EXERCISE INSTRUCTIONS ->
Locate the string "Hcash" in the records below. Copy every line where it occurs.

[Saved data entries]
• • • • •
Lemma bounded_order_caps strategy cash entry levels product fee side order :
  validate_ranges (sizing strategy) = true -> validate_exposure (portfolio_limits strategy) = true ->
  (0 < val cash)%Q -> (0 < val entry)%Q -> (0 <= val fee)%Q ->
  _bounded_order strategy cash entry levels product fee side None = Ok (Sized order) ->
  within_caps strategy product side cash fee order ∧
  entry_price order = entry ∧ sized_stop_price order = stop_price levels ∧
  sized_target_price order = target_price levels ∧
  match side with LONG => (val (stop_price levels) < val entry)%Q
                | SHORT => (val entry < val (stop_price levels))%Q end.
Proof.
  intros Hsz Hexp Hcash Hen Hfee Hs. unfold _bounded_order in Hs.
  apply bind_Ok in Hs as (allowed & _ & Hs). destruct allowed; [|done]. cbn [negb] in Hs.
  destruct (realized_distance side entry (stop_price levels) <=? d0)%dec eqn:Hdist; [done|].
  apply bind_Ok in Hs as (rq & Hrq & (adj & Hadj & Hs)%bind_Ok). cbv zeta in Hs.
  set (cap := dmin (dmin _ _) adj) in Hs. set (want := dmin _ cap) in Hs.
  destruct (want <? _)%dec; [done|].
  apply bind_Ok in Hs as (raw & Hraw & (q & Hq & Hs)%bind_Ok).
  destruct (q <? base_min_size product)%dec eqn:Hbase; [done|].
  destruct (q * entry <? quote_min_size product)%dec eqn:Hquote; [done|].
  destruct (_ && _) eqn:Hlong; [done|]. injection Hs as <-.
  pose proof prec_pos as Hp. unfold validate_ranges in Hsz. unfold validate_exposure in Hexp.
  repeat (apply andb_prop_iff in Hsz as [Hsz ?]). repeat (apply andb_prop_iff in Hexp as [Hexp ?]).
  dec_cmp. change (val d0) with 0%Q in *. change (val d1) with 1%Q in *.
  set (d := match side with LONG => (val entry - val (stop_price levels))%Q
                       | SHORT => (val (stop_price levels) - val entry)%Q end).
  assert (Hdr : rounds prec d (realized_distance side entry (stop_price levels)))
    by (destruct side; apply sub_rounds).
  assert (Hd : (0 < d)%Q).
  { destruct (Qlt_le_dec 0 d); [done|]. pose proof (rounds_nonpos _ _ Hp Hdr ltac:(done)). lra. }
  assert (A := λ d H, approx_val d H).
  pose proof (approx_round Hw 0 d d _ ltac:(few) ltac:(lra) ltac:(unfold err; change (inject_Z 0) with 0%Q; lra)
    ltac:(unfold err; change (inject_Z 0) with 0%Q; lra) Hdr) as Ad.
  pose proof (approx_mul Hw 0 0 _ _ _ _ ltac:(few) ltac:(few) ltac:(few) (A cash ltac:(lra))
    (A (risk_fraction (sizing strategy)) ltac:(lra))) as Ak.
  pose proof (approx_mul Hw 0 0 _ _ _ _ ltac:(few) ltac:(few) ltac:(few) (A cash ltac:(lra))
    (A (max_strategy_exposure_fraction (portfolio_limits strategy)) ltac:(lra))) as Ax.
  pose proof (approx_div Hw 3 2 _ _ _ _ _ ltac:(few) ltac:(few) ltac:(few) Hd Ak Ad Hrq) as Arq.
  pose proof (approx_mul Hw 9 0 _ _ _ _ ltac:(few) ltac:(few) ltac:(few) Arq (A entry ltac:(lra))) as Aw.
  destruct (fee_adjusted_bounds _ _ _ Hcash Hfee Hadj) as (Hadj' & Hadj0 & Hadjp).
  pose proof (dmin_le_l (rq * entry)%dec cap) as W1. pose proof (dmin_le_r (rq * entry)%dec cap) as W2.
  fold want in W1, W2.
  set (c1 := max_quote_notional (sizing strategy)) in *.
  set (c2 := (cash * max_strategy_exposure_fraction (portfolio_limits strategy))%dec) in *.
  pose proof (dmin_le_l (dmin c1 c2) adj) as W3. pose proof (dmin_le_r (dmin c1 c2) adj) as W4.
  fold cap in W3, W4. pose proof (dmin_le_l c1 c2) as W5. pose proof (dmin_le_r c1 c2) as W6.
  (* the wanted notional is not negative *)
  assert (Hwant : (0 <= val want)%Q).
  { pose proof (approx_ge0 12 _ _ ltac:(few) Aw). pose proof (approx_ge0 3 _ _ ltac:(few) Ax).
    unfold want, cap. destruct (dmin_spec (rq * entry)%dec (dmin (dmin c1 c2) adj)) as (_ & _ & [->| ->]); [done|].
    destruct (dmin_spec (dmin c1 c2) adj) as (_ & _ & [->| ->]); [|done].
    destruct (dmin_spec c1 c2) as (_ & _ & [->| ->]); [lra|done]. }
  pose proof (approx_div Hw 0 0 _ _ _ _ _ ltac:(few) ltac:(few) ltac:(few) Hen (A want Hwant)
    (A entry ltac:(lra)) Hraw) as Araw.
  pose proof (approx_ge0 4 _ _ ltac:(few) Araw) as Hraw0. destruct Araw as [Q0 _ Qu].
  destruct (snap_down_upper _ _ _ Hraw0 Hq) as [Hq0 Hqu].
  pose proof (upper_trans 7 4 _ _ _ ltac:(few) ltac:(few) Q0 Hqu Qu) as Hqw.
  pose proof (Qdiv_mul (val want) (val entry) Hen) as Hwe.
  set (w := (val want / val entry)%Q) in *. norm_err.
  assert (Hn0 : (0 <= val q * val entry)%Q) by (apply Qmult_le_0_compat; lra).
  assert (Hqe : (val q * val entry <= val want * (1 + err 12))%Q).
  { assert (val q * val entry <= w * (1 + err 12) * val entry)%Q by (apply Qmult_le_compat_r; lra).
    assert (w * (1 + err 12) * val entry == val want * (1 + err 12))%Q as E by (rewrite <- Hwe; ring). lra. }
  pose proof (upper_rounds Hw 12 _ _ _ ltac:(few) Hn0 Hwant Hqe (mul_rounds q entry)) as Hnot. norm_err.
  assert (Hcap : ∀ k c, 0 <= k <= 50 -> (0 <= c)%Q -> (val want <= c * (1 + err k))%Q ->
    (val (q * entry)%dec <= c * (1 + slack))%Q).
  { intros k c Hk Hc Hle. apply (below_slack (14 + k + 1)); [lia|done|].
    apply (upper_trans 14 k _ (val want)); [few|few|done|done|done]. }
  assert (Z0 : (0 <= val c1)%Q) by lra.
  split; [split|repeat split]; cbn [quantity notional entry_price sized_stop_price]; try done.
  - fold c1. apply (Hcap 0); [lia|done|]. unfold err. change (inject_Z 0) with 0%Q. lra.
  - destruct Ax as [X0 _ X2]. norm_err. apply (Hcap 3); [lia|done|]. lra.
  - apply (Hcap 6); [lia|done|]. lra.
  - intros ->. cbn in Hlong. dec_cmp. done.
  - fold d. destruct Arq as [R0 _ R2]. destruct Ak as [K0 _ _].
    pose proof (Qdiv_mul _ d Hd : (_ / d * d == val cash * val (risk_fraction (sizing strategy)))%Q) as Hk.
    set (z := (val cash * val (risk_fraction (sizing strategy)) / d)%Q) in *.
    destruct Aw as [Y0 _ Y2]. norm_err.
    assert (Hq2 : (val q * val entry <= z * val entry * (1 + err 25))%Q).
    { apply (upper_trans 12 12 _ (val want)); [few|few|done|done|lra]. }
    assert (Hq3 : (val q <= z * (1 + err 25))%Q) by (apply (Qmult_le_r _ _ (val entry)); [done|lra]).
    apply (below_slack 25); [lia|done|].
    assert (val q * d <= z * (1 + err 25) * d)%Q by (apply Qmult_le_compat_r; lra).
    assert (z * (1 + err 25) * d == val cash * val (risk_fraction (sizing strategy)) * (1 + err 25))%Q as E
      by (rewrite <- Hk; ring). lra.
  - apply mul_rounds.
  - unfold d in Hd. destruct side; lra.
Qed.

End Caps.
• • • • •
RESULT BELOW ->
  intros Hsz Hexp Hcash Hen Hfee Hs. unfold _bounded_order in Hs.
  destruct (fee_adjusted_bounds _ _ _ Hcash Hfee Hadj) as (Hadj' & Hadj0 & Hadjp).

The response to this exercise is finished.